WORK ITEM
The answer must consist of every record below, transcribed exactly.

INFORMATION SHOWN

=======

Lemma sys_step_inv config n x y :
  0 <= circuit_breaker_threshold config <= U64_MAX ->
  Z.of_nat (length (sys_slots x)) <= U64_MAX ->
  sys_step config n x y -> sys_inv config x -> sys_inv config y.
Proof.
  intros Ht Hlen Hstep [Hlive Hload Hbr].
  destruct Hstep as (i & rx & ev & rep & Hstep).
  destruct Hstep as [w slots sh w' sh' Hi Hen Hs|w slots sh w' sh' r Hi Hen Hs]; simpl in *;
    pose proof (worker_step_ok i (make_worker_config config n i) rx ev w sh Hen) as Hok;
    rewrite Hs in Hok; destruct Hok as [_ Hrun Hexit Hcf _]; simpl in *;
    pose proof (sum_of_rest slot_loaded _ _ _ slot_loaded_range Hi) as Hrest; simpl in Hrest;
    pose proof (sum_of_rest slot_live _ _ _ slot_live_range Hi) as Hrestl; simpl in Hrestl;
    pose proof (proj1 (Forall_lookup _ _) Hbr _ _ Hi) as Hw;
    pose proof (slot_loaded_range (Active w)) as Hlw; simpl in Hw, Hlw.
  - destruct (Hrun eq_refl) as [Hl Hn]. split; simpl.
    + rewrite (sum_of_insert _ _ _ _ _ Hi). simpl. lia.
    + rewrite (sum_of_insert _ _ _ _ _ Hi). simpl. rewrite Hload in Hn.
      pose proof (slot_loaded_range (Active w')) as Hw'. simpl in Hw'.
      rewrite (moves_exact _ _ _ Hn); unfold usize; lia.
    + apply Forall_insert; [done|]. simpl. by apply Hcf.
  - destruct (Hexit r eq_refl) as [Hl Hn]. split; simpl.
    + rewrite (sum_of_insert _ _ _ _ _ Hi), Hl, Hlive. simpl.
      rewrite wrap64_small; [lia|]. unfold usize. lia.
    + rewrite (sum_of_insert _ _ _ _ _ Hi).
      pose proof (slot_loaded_range (Gone (is_err r))) as Hg. simpl in Hg |- *. rewrite Hload in Hn.
      rewrite (moves_exact _ _ _ Hn); unfold usize; lia.
    + by apply Forall_insert.
Qed.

=======

RESPONSE TO THIS EXERCISE
Lemma sys_step_inv config n x y :
  0 <= circuit_breaker_threshold config <= U64_MAX ->
  Z.of_nat (length (sys_slots x)) <= U64_MAX ->
  sys_step config n x y -> sys_inv config x -> sys_inv config y.
Proof.
  intros Ht Hlen Hstep [Hlive Hload Hbr].
  destruct Hstep as (i & rx & ev & rep & Hstep).
  destruct Hstep as [w slots sh w' sh' Hi Hen Hs|w slots sh w' sh' r Hi Hen Hs]; simpl in *;
    pose proof (worker_step_ok i (make_worker_config config n i) rx ev w sh Hen) as Hok;
    rewrite Hs in Hok; destruct Hok as [_ Hrun Hexit Hcf _]; simpl in *;
    pose proof (sum_of_rest slot_loaded _ _ _ slot_loaded_range Hi) as Hrest; simpl in Hrest;
    pose proof (sum_of_rest slot_live _ _ _ slot_live_range Hi) as Hrestl; simpl in Hrestl;
    pose proof (proj1 (Forall_lookup _ _) Hbr _ _ Hi) as Hw;
    pose proof (slot_loaded_range (Active w)) as Hlw; simpl in Hw, Hlw.
  - destruct (Hrun eq_refl) as [Hl Hn]. split; simpl.
    + rewrite (sum_of_insert _ _ _ _ _ Hi). simpl. lia.
    + rewrite (sum_of_insert _ _ _ _ _ Hi). simpl. rewrite Hload in Hn.
      pose proof (slot_loaded_range (Active w')) as Hw'. simpl in Hw'.
      rewrite (moves_exact _ _ _ Hn); unfold usize; lia.
    + apply Forall_insert; [done|]. simpl. by apply Hcf.
  - destruct (Hexit r eq_refl) as [Hl Hn]. split; simpl.
    + rewrite (sum_of_insert _ _ _ _ _ Hi), Hl, Hlive. simpl.
      rewrite wrap64_small; [lia|]. unfold usize. lia.
    + rewrite (sum_of_insert _ _ _ _ _ Hi).
      pose proof (slot_loaded_range (Gone (is_err r))) as Hg. simpl in Hg |- *. rewrite Hload in Hn.
      rewrite (moves_exact _ _ _ Hn); unfold usize; lia.
    + by apply Forall_insert.
Qed.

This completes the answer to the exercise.